Mafia Holidays in Tanzania

The Mafia Archipelago is a number of sleepy tropical islands, clustered together in the Indian Ocean. Though only a 35-minute flight from Dar, these islands are little known, rarely visited and blissfully lacking in development. On arriving at Mafia’s tiny airport (one runway, one windsock and a simple building) it is clear that the pace of life is slow here. Trundling along sandy roads to your lodge you pass the little capital of Kilindoni, then friendly farming and fishing villages. At the coast you’ll find mangrove forests, a few short stretches of golden beach and a brilliant turquoise sea. Sleepy dhows float between the islands.

The five main islands of the archipelago Mafia, Jibondo, Juani, Chole and Bwejuu – have lush vegetation and wildlife, with coconut palms, baobabs, cashew, mango and papaya trees in the interior. These are home to bushbabies, wild pigs, blue duikers, genets, vervet monkeys and Pteropus fruit bats (flying foxes). On the coast, the mangrove forests and tidal flats attract endless sea birds.

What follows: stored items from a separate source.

(** One round of the waiter, whatever woke it: the operations it settles leave the unresolved ones. *)
Definition keyed (ps : PendingSet) : Prop := forall t p, by_ticket ps !! t = Some p -> pc_ticket p = t.
Definition woken (s : LaneState) (m : option WaiterMessage) (rest : list WaiterMessage) : Prop :=
  match m with Some x => mailbox s = x :: rest | None => rest = mailbox s end.
Lemma not_in_nil {A} (x : A) (P : Prop) : x ∈ @nil A -> P.
Proof. intros H. by apply not_elem_of_nil in H. Qed.
Lemma settled_dropped l r0 :
  concat (map (fun p => resolve_without_writer p r0) l) = settling [] (map (fun p => (p, r0)) l)
  /\ map fst (map (fun p => (p, r0)) l) = l /\ (forall p r, (p, r) ∈ map (fun p => (p, r0)) l -> r = r0).
Proof.
  unfold settling. rewrite !map_map. split; [done|]. split; [apply map_id|].
  intros p r (q & E & _)%list_elem_of_fmap. by injection E.
Qed.
Lemma round_spec s m rest :
  woken s m rest -> keyed (pending s) -> (forall t, (cnt t (map pc_ticket (unresolved s)) <= 1)%nat) -> waiter_gone s = false ->
  exists mb ps g fin refs,
    run_waiter s m rest = mkLane (now s) (in_flight s) (arriving s) (queue s) (cache s) (tickets s) (in_hand s) mb ps g
      (settling fin refs) (jobs s) (issued s) (handed s) (written s) (reports s) (answered s)
    /\ registered mb ++ pend_list ps ++ map fst fin ++ map fst refs ≡ₚ unresolved s
    /\ keyed ps /\ (forall x, x ∈ mb -> x ∈ mailbox s) /\ (g = true -> mb = [] /\ ps = pending_new)
    /\ (forall p r, (p, r) ∈ fin -> r = delivery_unknown \/ exists o, r = completion_result o /\ Completed (pc_ticket p) o ∈ mailbox s)
    /\ (forall p r, (p, r) ∈ refs -> Abandoned (pc_ticket p) r ∈ mailbox s \/ (g = true /\ r <> CommandResult_Ok)).
Proof.
  intros Hw Hk Hc Hg. unfold run_waiter. destruct (take_expired (pending s) (now s)) as [ex ps] eqn:Ee.
  destruct (take_expired_spec _ _ _ _ Ee) as [Hp Hs].
  assert (Hk' : keyed ps) by (intros t p E; apply Hk; by eapply lookup_weaken).
  set (U := map (fun p => (p, delivery_unknown)) ex).
  assert (HU : map fst U = ex) by (unfold U; rewrite map_map; apply map_id).
  assert (Hf : concat (map (fun p => finalize p delivery_unknown) ex) = concat (map (fun x => finalize x.1 x.2) U)).
  { unfold U. by rewrite map_map. }
  assert (HUr : forall p r, (p, r) ∈ U -> r = delivery_unknown).
  { intros p r (q & E & _)%list_elem_of_fmap. by injection E. }
  unfold unresolved in *. rewrite Hf. clearbody U. subst ex.
  assert (Hst : forall fin refs, settling (U ++ fin) refs = concat (map (fun x => finalize x.1 x.2) U) ++ settling fin refs).
  { intros. unfold settling. by rewrite map_app, concat_app, app_assoc. }
  destruct m as [[p|t o|t r|]|]; simpl in Hw.
  - (* a registration *)
    exists rest, (pending_insert ps p), false, U, []. rewrite Hw in *. simpl in *.
    assert (Hfresh : by_ticket ps !! pc_ticket p = None).
    { destruct (by_ticket ps !! pc_ticket p) as [q|] eqn:E; [|done].
      assert (Hq : q ∈ pend_list (pending s)) by (apply pend_list_elem; exists (pc_ticket p); by eapply lookup_weaken).
      specialize (Hc (pc_ticket p)). rewrite decide_True in Hc by done.
      assert (Hin : pc_ticket p ∈ map pc_ticket (registered rest ++ pend_list (pending s))).
      { rewrite <- (Hk' _ _ E). apply list_elem_of_fmap_2. rewrite elem_of_app. by right. }
      apply cnt_some in Hin. lia. }
    split; [unfold settling, up_waiter; simpl; by rewrite app_nil_r, Hg|].
    split; [rewrite (pend_list_insert _ _ Hfresh), app_nil_r, <- Hp; solve_Permutation|].
    split; [intros t q; unfold pending_insert; cbn [by_ticket]; intros [[<- <-]|[? E]]%lookup_insert_Some; [done|by apply Hk']|].
    split; [intros x Hx; by right|]. split; [done|].
    split; [intros q r Hq; left; by apply HUr in Hq|intros q r; apply not_in_nil].
  - (* a report *)
    rewrite Hw in *. simpl in Hp |- *. destruct (pending_take ps t) as [[p ps']|] eqn:Et.
    + destruct (pending_take_spec _ _ _ _ Et) as (Ep & Eb & Pp). pose proof (Hk' _ _ Ep) as <-.
      exists rest, ps', false, (U ++ [(p, completion_result o)]), [].
      split; [unfold up_waiter; simpl; rewrite Hst; unfold settling; simpl; by rewrite ?app_nil_r, Hg|].
      split; [rewrite map_app; simpl; rewrite <- Hp, Pp; solve_Permutation|].
      split; [intros t q; rewrite Eb; intros [_ E]%lookup_delete_Some; by apply Hk'|].
      split; [intros x Hx; by right|]. split; [done|].
      split; [|intros q r; apply not_in_nil].
      intros q r [Hq|[[= -> ->]|Hq]%elem_of_cons]%elem_of_app; [left; by apply HUr in Hq|right|by apply not_elem_of_nil in Hq].
      exists o. split; [done|left].
    + exists rest, ps, false, U, []. split; [unfold settling, up_waiter; simpl; by rewrite app_nil_r, Hg|].
      split; [rewrite <- Hp; simpl; solve_Permutation|]. split; [done|]. split; [intros x Hx; by right|]. split; [done|].
      split; [intros q r Hq; left; by apply HUr in Hq|intros q r; apply not_in_nil].
  - (* a refusal *)
    rewrite Hw in *. simpl in Hp |- *. destruct (pending_take ps t) as [[p ps']|] eqn:Et.
    + destruct (pending_take_spec _ _ _ _ Et) as (Ep & Eb & Pp). pose proof (Hk' _ _ Ep) as <-.
      exists rest, ps', false, U, [(p, r)].
      split; [unfold settling, up_waiter; simpl; by rewrite ?app_nil_r, Hg|].
      split; [simpl; rewrite <- Hp, Pp; solve_Permutation|].
      split; [intros t q; rewrite Eb; intros [_ E]%lookup_delete_Some; by apply Hk'|].
      split; [intros x Hx; by right|]. split; [done|].
      split; [intros q r' Hq; left; by apply HUr in Hq|].
      intros q r' [[= -> ->]|Hq]%elem_of_cons; [left; left|by apply not_elem_of_nil in Hq].
    + exists rest, ps, false, U, []. split; [unfold settling, up_waiter; simpl; by rewrite app_nil_r, Hg|].
      split; [rewrite <- Hp; simpl; solve_Permutation|]. split; [done|]. split; [intros x Hx; by right|]. split; [done|].
      split; [intros q r' Hq; left; by apply HUr in Hq|intros q r'; apply not_in_nil].
  - (* the shutdown *)
    rewrite Hw in *. simpl in Hp |- *. unfold drop_pending.
    destruct (settled_dropped (registered rest ++ pend_list ps)
                (CommandResult_Error ErrorCode_InternalError (str "input lane stopped before APPLY_INPUT completed"))) as (-> & Hm & Hr).
    eexists [], pending_new, true, U, _. split; [unfold settling; by rewrite app_nil_l|].
    split; [rewrite Hm; simpl; rewrite <- Hp; solve_Permutation|]. split; [intros t p; unfold pending_new; cbn [by_ticket]; by rewrite lookup_empty|].
    split; [intros x; apply not_in_nil|]. split; [done|].
    split; [intros q r Hq; left; by apply HUr in Hq|intros q r Hq; right; apply Hr in Hq as ->; by split].
  - (* the deadline *)
    subst rest. exists (mailbox s), ps, false, U, []. split; [unfold settling, up_waiter; simpl; by rewrite app_nil_r, Hg|].
    split; [simpl; rewrite <- Hp; simpl; solve_Permutation|]. split; [done|]. split; [done|]. split; [done|].
    split; [intros q r Hq; left; by apply HUr in Hq|intros q r; apply not_in_nil].
Qed.

(** ** Admission and tickets *)

(** [x] names the Terminals held by a request a thread has in its hands. *)
Record OrderlyWith (x : list ResourceId) (s : LaneState) : Prop := mkOrderly {
  o_holders : forall t, cnt t (x ++ holders s) = (if bool_decide (t ∈ in_flight s) then 1 else 0)%nat;
  o_requests : forall rq, rq ∈ arriving s ++ queue s ->
    rq ∈ issued s /\ res_terminal (rq_reservation rq) = rq_terminal rq /\ admitted_at (rq_reservation rq) <= now s;
  o_keyed : keyed (pending s);
  o_tickets : forall t, (cnt t (map pc_ticket (unresolved s)) <= 1)%nat;
  o_ticket_le : forall p, p ∈ unresolved s -> pc_ticket p <= tickets s;
  o_live : forall t, (cnt t (map h_ticket (live s)) <= 1)%nat;
  o_live_le : forall h, h ∈ live s -> h_ticket h <= tickets s;
  o_abandoned : forall t r, Abandoned t r ∈ mailbox s -> t <= tickets s /\ t ∉ map h_ticket (live s);
  o_gone : waiter_gone s = true -> mailbox s = [] /\ pending s = pending_new;
  o_counter : 0 <= tickets s
}.
Definition Orderly := OrderlyWith [].

Lemma orderly_new : Orderly lane_new.
Proof.
  assert (HU : unresolved lane_new = []) by reflexivity.
  constructor; rewrite ?HU; try done; try (intros ? H; by apply not_elem_of_nil in H); try (intros ? ? H; by apply not_elem_of_nil in H).
  - intros t. simpl. lia.
  - intros t. simpl. lia.
Qed.

(** The parts of an invariant that a step leaves as they were. *)
Ltac by_parts := constructor; unfold holders, unresolved, live in *; simpl in *; try assumption; try done.
(* ===== verification/Patience.v ===== *)
(** * A wedged writer holds nothing for good

    Whatever the server, the encoders and the queues answer, and though no engine and no writer
    ever moves again, the lane and the completion waiter release every Terminal's reservation. *)

From stdpp Require Import gmap.
From S2P Require Import Prelude Wire Fields Enums Caps Codec Info Command SshOrigin Compress Instances Frame.
From S2P Require Import IdBridge Leases SpawnLedger ResourceTable Metadata SessionTable Agent ClientTable.
From S2P Require Import Window Registry ServerState Lifecycle Booked Watcher Spawn ServerSteps InputGate Wheel AckInput ExactlyOnce.
From S2P Require Import Ids.

(** ** Deadlines *)

(** The two indexes of a [PendingSet] agree. *)
Definition dated (ps : PendingSet) : Prop :=
  (forall t p, by_ticket ps !! t = Some p -> (pc_deadline p, t) ∈ by_deadline ps) /\
  (forall d t, (d, t) ∈ by_deadline ps -> exists p, by_ticket ps !! t = Some p /\ pc_deadline p = d).

Lemma first_deadline_spec ps :
  match first_deadline ps with
  | Some x => x ∈ by_deadline ps
  | None => forall x, x ∉ by_deadline ps
  end.
Proof.
  unfold first_deadline. set (f := fun x acc => _).
  assert (H : forall l, match foldr f None l with Some x => x ∈ l | None => l = [] end).
  { induction l as [|x l IH]; [done|]. simpl. destruct (foldr f None l) as [y|]; simpl; [|by left].
    destruct (pair_le x y); [by left|by right]. }
  specialize (H (elements (by_deadline ps))). destruct (foldr _ _ _) as [x|]; [by apply elem_of_elements|].
  intros x Hx%elem_of_elements. rewrite H in Hx. by apply not_elem_of_nil in Hx.
Qed.
(** Both indexes lose one ticket. *)
Lemma dated_delete ps p t :
  dated ps -> by_ticket ps !! t = Some p ->
  dated (mkPendingSet (delete t (by_ticket ps)) (by_deadline ps ∖ {[(pc_deadline p, t)]})).
Proof.
  intros [H1 H2] Ep. split; simpl.
  - intros t' p' [Hn E]%lookup_delete_Some. specialize (H1 t' p' E). set_solver.
  - intros d t' H. assert (Hin : (d, t') ∈ by_deadline ps) by set_solver. destruct (H2 d t' Hin) as (p' & E & <-).
    exists p'. split; [|done]. rewrite lookup_delete_ne; [done|]. intros ->. rewrite Ep in E. injection E as ->. set_solver.
Qed.
Lemma dated_insert ps p : dated ps -> by_ticket ps !! pc_ticket p = None -> dated (pending_insert ps p).
Proof.
  intros [H1 H2] En. split; simpl.
  - intros t q [[<- <-]|[Hn E]]%lookup_insert_Some; [set_solver|]. specialize (H1 t q E). set_solver.
  - intros d t [E%elem_of_singleton|H]%elem_of_union.
    + injection E as -> ->. exists p. by rewrite lookup_insert_eq.
    + destruct (H2 d t H) as (q & E & <-). exists q. split; [|done]. rewrite lookup_insert_ne; [done|]. intros <-. congruence.
Qed.
Lemma dated_take ps t p ps' : dated ps -> pending_take ps t = Some (p, ps') -> dated ps'.
Proof.
  unfold pending_take. intros Hd. destruct (by_ticket ps !! t) as [q|] eqn:E; [|done].
  cbn [mbind option_bind]. injection 1 as <- <-. by apply dated_delete.
Qed.
Lemma take_expired_loop_dated n ps now : dated ps -> dated (take_expired_loop n ps now).2.
Proof.
  revert ps. induction n as [|n IH]; intros ps Hd; simpl; [done|].
  pose proof (first_deadline_spec ps) as Hf. destruct (first_deadline ps) as [[d t]|]; [|done]. destruct (now <? d); [done|].
  destruct (proj2 Hd d t Hf) as (p & E & <-). rewrite E.
  specialize (IH _ (dated_delete ps p t Hd E)). by destruct (take_expired_loop _ _ _).
Qed.
(** With fuel for every entry, nothing past its deadline is left. *)
Lemma take_expired_loop_all n ps now :
  dated ps -> (size (by_deadline ps) < n)%nat -> (forall p, p ∈ pend_list ps -> pc_deadline p <= now) ->
  by_ticket (take_expired_loop n ps now).2 = ∅.
Proof.
  revert ps. induction n as [|n IH]; intros ps Hd Hn Hle; [lia|]. simpl.
  pose proof (first_deadline_spec ps) as Hf. destruct (first_deadline ps) as [[d t]|].
  - destruct (proj2 Hd d t Hf) as (p & E & <-). assert (Hp : p ∈ pend_list ps) by (apply pend_list_elem; eauto).
    destruct (Z.ltb_spec now (pc_deadline p)) as [?|_]; [specialize (Hle p Hp); lia|]. rewrite E.
    pose proof (IH _ (dated_delete ps p t Hd E)) as IH'. simpl in IH'.
    destruct (take_expired_loop _ _ _) as [ex ps']. apply IH'.
    + rewrite size_difference by set_solver. rewrite size_singleton.
      assert (size (by_deadline ps) <> 0%nat) by (intros Hz%size_empty_inv; set_solver). lia.
    + intros q (t' & Eq)%pend_list_elem. simpl in Eq. apply lookup_delete_Some in Eq as [_ Eq]. apply Hle, pend_list_elem. eauto.
  - simpl. apply map_empty. intros t. destruct (by_ticket ps !! t) as [p|] eqn:E; [|done]. by apply (proj1 Hd), Hf in E.
Qed.

Section Patience.
Context (debug_id : ResourceId -> bytes) (kind_text : WrongResourceKind -> bytes).
Context {RJ : Info.ReportJson} {IT : SshOrigin.IpText} (sha256 : bytes -> bytes) (would_reject : PasteEvent -> bool).
(* ===== verification/HistoryBounds.v ===== *)
(** * The history cache keeps its budgets

    The counters of [HistoryCache] against the pages they count, and what every operation leaves:
    bytes and rows within the budget, pages an anchor protects still there, one cursor chain. *)

From stdpp Require Import gmap.
From S2P Require Import Prelude HistoryCache.

(** ** Sums over a map *)

Section Sums.
Context {K A : Type} `{Countable K}.
Implicit Types (m : gmap K A) (f : A -> Z).

Definition msum f m : Z := map_fold (fun _ a acc => f a + acc) 0 m.
Lemma msum_insert f m k a : m !! k = None -> msum f (<[k := a]> m) = f a + msum f m.
Proof. intros E. unfold msum. rewrite map_fold_insert_L; [done| |done]. intros. lia. Qed.
Lemma msum_delete f m k a : m !! k = Some a -> msum f m = f a + msum f (delete k m).
Proof. intros E. unfold msum. rewrite (map_fold_delete_L _ _ k a); [done| |done]. intros. lia. Qed.
Lemma msum_update f m k a b : m !! k = Some a -> msum f (<[k := b]> m) = msum f m - f a + f b.
Proof.
  intros E. rewrite (msum_delete f m k a E), <- insert_delete_eq, msum_insert by apply lookup_delete_eq. lia.
Qed.
Lemma msum_nonneg f m : (forall k a, m !! k = Some a -> 0 <= f a) -> 0 <= msum f m.
Proof.
  induction m as [|k a m E IH] using map_ind; intros Hf; [done|]. rewrite msum_insert by done.
  specialize (Hf k a) as Ha. rewrite lookup_insert_eq in Ha. specialize (Ha eq_refl).
  assert (0 <= msum f m); [|lia]. apply IH. intros k' b Eb. apply (Hf k'). rewrite lookup_insert_ne; [done|]. by intros ->; simplify_eq.
Qed.
Lemma msum_le f g m : (forall k a, m !! k = Some a -> f a <= g a) -> msum f m <= msum g m.
Proof.
  induction m as [|k a m E IH] using map_ind; intros Hf; [done|]. rewrite !msum_insert by done.
  pose proof (Hf k a (lookup_insert_eq _ _ _)) as Ha.
  assert (msum f m <= msum g m); [|lia]. apply IH. intros k' b Eb. apply (Hf k'). rewrite lookup_insert_ne; [done|]. by intros ->; simplify_eq.
Qed.
Lemma msum_zero f m : (forall k a, m !! k = Some a -> f a = 0) -> msum f m = 0.
Proof.
  intros Hf. assert (msum f m <= msum (fun _ => 0) m) by (apply msum_le; intros; by rewrite (Hf k a)).
  assert (0 <= msum f m) by (apply msum_nonneg; intros; by rewrite (Hf k a)).
  assert (msum (fun _ => 0) m = 0); [|lia]. clear. induction m as [|k a m E IH] using map_ind; [done|]. by rewrite msum_insert, IH.
Qed.
Lemma msum_ext f g m : (forall k a, m !! k = Some a -> f a = g a) -> msum f m = msum g m.
Proof. intros H1. apply Z.le_antisymm; apply msum_le; intros; by rewrite (H1 k a). Qed.
End Sums.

It is the ocean here that is the greater attraction though. In 1996, Mafia Island Marine Park was formed to protect the archipelago’s coral reefs. Within the bay, the shallow reefs are perfect for snorkelling or learning to dive. Outside, the bay’s entrance is guarded by a long coral wall, attracting more experienced divers. There are more than 50 genera of coral here, including giant table corals, huge stands of bluetipped staghorn corals, and over 400 species of fish.

This is one of Tanzania’s best areas for diving and you’ll always see something exciting, from rainbow-coloured clownfish to octopus, rays and the odd gigantic grouper or large potato cod. Sharks and dolphins are found in the deeper waters, and at night turtles crawl onto remote beaches to nest. Between the months of October and March the chances of being able to swim with whale sharks are quite high – this can be arranged from the lodges.

There are three totally different lodges here: two on Mafia Island and one on adjacent Chole Island. None of these have miles of sandy beaches, but Kinasi and Pole Pole each have small sections of beach in front of them, with protecting mangroves around.